● Task directions
Until the line containing "alloc : Z -> bytes;" has been reproduced, keep reproducing each line of the material below exactly, starting with the first.

● Dataset records
▽
(** ** What libnuraft provides *)

(** [serialize] is a pointer that may be null; the others throw. *)
Class NuRaft := {
  log_entry : Type;
  new_entry : Z -> bytes -> log_entry;
  get_term : log_entry -> Z;
  serialize : log_entry -> option bytes;
  deserialize : bytes -> except log_entry;
  alloc : Z -> bytes;
  put_int : Z -> bytes;
  get_int : bytes -> except (Z * bytes);
  cluster_config : Type;
  serialize_config : cluster_config -> option bytes;
  deserialize_config : bytes -> except (option cluster_config);
  srv_state : Type;
  serialize_state : srv_state -> option bytes;
  deserialize_state : bytes -> except srv_state;
}.

(** An entry is written and read back, with its term and not as nothing; so
    are the integers of a buffer. *)
Class NuRaftLaws (N : NuRaft) := {
  serialized : forall e, exists b, serialize e = Some b /\ b <> [] /\ deserialize b = Ret e;
  term_in : forall e, in_uint 64 (get_term e);
  get_put_int : forall n rest, in_sint 32 n -> get_int (put_int n ++ rest) = Ret (n, rest);
  state_serialized : forall s, exists b, serialize_state s = Some b /\ b <> [] /\ deserialize_state b = Ret s;
  config_serialized : forall c, exists b, serialize_config c = Some b /\ b <> [] /\ deserialize_config b = Ret (Some c);
}.

(** ** Tables *)

(** A number as SQLite stores it. *)
Abbreviation i64 := (sint 64).

Record MetaRow := mkMeta { value_int : option Z; value_blob : option bytes }.

(** The rows of the log: index, term and payload. *)
Record RaftTables := mkRaftTables {
  raft_log : list (Z * (Z * bytes));
  raft_meta : gmap bytes MetaRow;
  raft_committed : list (Z * bytes);
}.

Record RaftDb := mkRaftDb { tables : RaftTables; begun : option RaftTables }.

Inductive RaftStatement :=
| Pragmas | Schema | BeginImmediate | Commit | Rollback | ReadMeta | WriteMeta | ReadBlob | WriteBlob | MaxIndex | MinIndex
| LastEntry | Upsert (index : Z) | DeleteFrom | DeleteUpTo | SelectRange | RangeRow (index : Z) | SelectEntry | SelectTerm
| Checkpoint | AppendCommitted | CountCommitted | SelectCommitted | CommittedRow (index : Z) | MaxCommitted.

Definition kMetaLogStartIndex : bytes := $"log_start_index".
Definition kMetaClusterConfig : bytes := $"cluster_config".
Definition kMetaServerState : bytes := $"server_state".

(** [INSERT ... ON CONFLICT DO UPDATE] on the key. *)
Fixpoint upsert_row {A} (key : Z) (a : A) (rows : list (Z * A)) : list (Z * A) :=
  match rows with
  | [] => [(key, a)]
  | (k, b) :: rest =>
      if key <? k then (key, a) :: rows else if key =? k then (key, a) :: rest else (k, b) :: upsert_row key a rest
  end.

Definition with_log (rows : list (Z * (Z * bytes))) (d : RaftDb) : RaftDb :=
  mkRaftDb (mkRaftTables rows (raft_meta (tables d)) (raft_committed (tables d))) (begun d).
Definition with_meta (key : bytes) (row : MetaRow) (d : RaftDb) : RaftDb :=
  mkRaftDb (mkRaftTables (raft_log (tables d)) (<[key := row]> (raft_meta (tables d))) (raft_committed (tables d))) (begun d).
Definition with_committed (rows : list (Z * bytes)) (d : RaftDb) : RaftDb :=
  mkRaftDb (mkRaftTables (raft_log (tables d)) (raft_meta (tables d)) rows) (begun d).

(** ** Transactions *)

Section storage.
Context {nuraft : NuRaft}.
Context (runs : RaftStatement -> bool).

(** [BEGIN IMMEDIATE] fails inside a transaction. *)
Definition begin_immediate (d : RaftDb) : option RaftDb :=
  match begun d with
  | Some _ => None
  | None => if runs BeginImmediate then Some (mkRaftDb (tables d) (Some (tables d))) else None
  end.

Definition commit_transaction (d : RaftDb) : bool * RaftDb :=
  match begun d with
  | Some _ => if runs Commit then (true, mkRaftDb (tables d) None) else (false, d)
  | None => (false, d)
  end.

Definition rollback (d : RaftDb) : RaftDb :=
  match begun d with
  | Some before => if runs Rollback then mkRaftDb before None else d
  | None => d
  end.

(** [if (!exec("COMMIT")) exec("ROLLBACK")] *)
Definition commit_or_rollback (d : RaftDb) : bool * RaftDb :=
  let '(ok, d) := commit_transaction d in (ok, if ok then d else rollback d).

(** ** nuraft_backend_storage_meta.cpp *)

Definition read_meta_int_locked (key : bytes) (d : RaftDb) : option Z :=
  if runs ReadMeta then row ← raft_meta (tables d) !! key; u64 <$> value_int row else None.

Definition write_meta_int_locked (key : bytes) (value : Z) (d : RaftDb) : option RaftDb :=
  if runs WriteMeta then Some (with_meta key (mkMeta (Some (i64 value)) None) d) else None.

(** [copy_blob_to_buffer]: an empty blob is no buffer. *)
Definition copy_blob_to_buffer (blob : bytes) : option bytes := match blob with [] => None | _ => Some blob end.

Definition read_meta_blob_locked (key : bytes) (d : RaftDb) : option bytes :=
  if runs ReadBlob then row ← raft_meta (tables d) !! key; blob ← value_blob row; copy_blob_to_buffer blob else None.

Definition write_meta_blob_locked (key value : bytes) (d : RaftDb) : option RaftDb :=
  if runs WriteBlob then Some (with_meta key (mkMeta None (Some value)) d) else None.

Definition read_max_log_index_locked (d : RaftDb) : option Z :=
  if runs MaxIndex then (fun r => u64 r.1) <$> last (raft_log (tables d)) else None.

Definition read_min_log_index_locked (d : RaftDb) : option Z :=
  if runs MinIndex then (fun r => u64 r.1) <$> head (raft_log (tables d)) else None.

Definition start_index_locked (d : RaftDb) : Z :=
  match read_meta_int_locked kMetaLogStartIndex d with
  | Some start => if 0 <? start then start else 1
  | None => 1
  end.

Definition next_slot_locked (d : RaftDb) : Z :=
  match read_max_log_index_locked d with Some max_index => u64 (max_index + 1) | None => start_index_locked d end.

Definition upsert_log_locked (index : Z) (e : log_entry) (d : RaftDb) : option RaftDb :=
  match serialize e with
  | None => None
  | Some payload =>
      if runs (Upsert index)
      then Some (with_log (upsert_row (i64 index) (i64 (get_term e), payload) (raft_log (tables d))) d)
      else None
  end.

(** ** nuraft_backend_storage.cpp *)

(** [usable]: the file could be converted, opened and keyed. *)
Definition open_storage (usable : bool) (file : RaftTables) (d : option RaftDb) : bool * option RaftDb :=
  match d with
  | Some d => (true, Some d)
  | None =>
      if negb usable || negb (runs Pragmas) || negb (runs Schema) then (false, None)
      else
        let d := mkRaftDb file None in
        match read_meta_int_locked kMetaLogStartIndex d with
        | Some start => if 1 <=? start then (true, Some d)
                        else match write_meta_int_locked kMetaLogStartIndex 1 d with
                             | Some d => (true, Some d)
                             | None => (false, None)
                             end
        | None => match write_meta_int_locked kMetaLogStartIndex 1 d with
                  | Some d => (true, Some d)
                  | None => (false, None)
                  end
        end
  end.

(** What is in the file when the connection is closed: an open transaction is
    lost. *)
Definition close_storage (d : RaftDb) : RaftTables := match begun d with Some before => before | None => tables d end.

Definition make_dummy_entry : log_entry := new_entry 0 (alloc 8).

Definition next_slot (d : RaftDb) : Z := next_slot_locked d.
Definition start_index (d : RaftDb) : Z := start_index_locked d.

Definition last_entry (d : RaftDb) : except log_entry :=
  if negb (runs LastEntry) then Ret make_dummy_entry
  else match last (raft_log (tables d)) with
       | None => Ret make_dummy_entry
       | Some (_, (_, payload)) =>
           match copy_blob_to_buffer payload with Some serialized => deserialize serialized | None => Ret make_dummy_entry end
       end.

(** A null entry is [None]. *)
Definition append (entry : option log_entry) (d : RaftDb) : Z * RaftDb :=
  match entry with
  | None => (0, d)
  | Some e =>
      let index := next_slot_locked d in
      match upsert_log_locked index e d with Some d => (index, d) | None => (0, d) end
  end.

Definition delete_from (index : Z) (d : RaftDb) : RaftDb :=
  with_log (List.filter (fun r => r.1 <? i64 index) (raft_log (tables d))) d.

Definition write_at (index : Z) (entry : option log_entry) (d : RaftDb) : RaftDb :=
  match entry, begin_immediate d with
  | Some e, Some d =>
      match (if runs DeleteFrom then upsert_log_locked index e (delete_from index d) else None) with
      | None => rollback (if runs DeleteFrom then delete_from index d else d)
      | Some d =>
          match (if index <? start_index_locked d then write_meta_int_locked kMetaLogStartIndex index d else Some d) with
          | None => rollback d
          | Some d => (commit_or_rollback d).2
          end
      end
  | _, _ => d
  end.

(** The rows of a range, as far as they are wanted; [None] is the null
    pointer. *)
Fixpoint read_range (end_index hint expected total : Z) (rows : list (Z * (Z * bytes))) : except (option (list log_entry)) :=
  match rows with
  | [] => Ret (if expected =? end_index then Some [] else None)
  | (index, (_, payload)) :: rest =>
      if negb (runs (RangeRow index)) || negb (u64 index =? expected) then Ret None
      else match copy_blob_to_buffer payload with
      | None => Ret None
      | Some serialized =>
          e ← deserialize serialized;
          let total := total + size_of payload in
          if (0 <? hint) && (hint <=? total) then Ret (Some [e])
          else
            entries ← read_range end_index hint (u64 (expected + 1)) total rest;
            Ret (option_map (cons e) entries)
      end
  end.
△
● Response
(** ** What libnuraft provides *)

(** [serialize] is a pointer that may be null; the others throw. *)
Class NuRaft := {
  log_entry : Type;
  new_entry : Z -> bytes -> log_entry;
  get_term : log_entry -> Z;
  serialize : log_entry -> option bytes;
  deserialize : bytes -> except log_entry;
  alloc : Z -> bytes;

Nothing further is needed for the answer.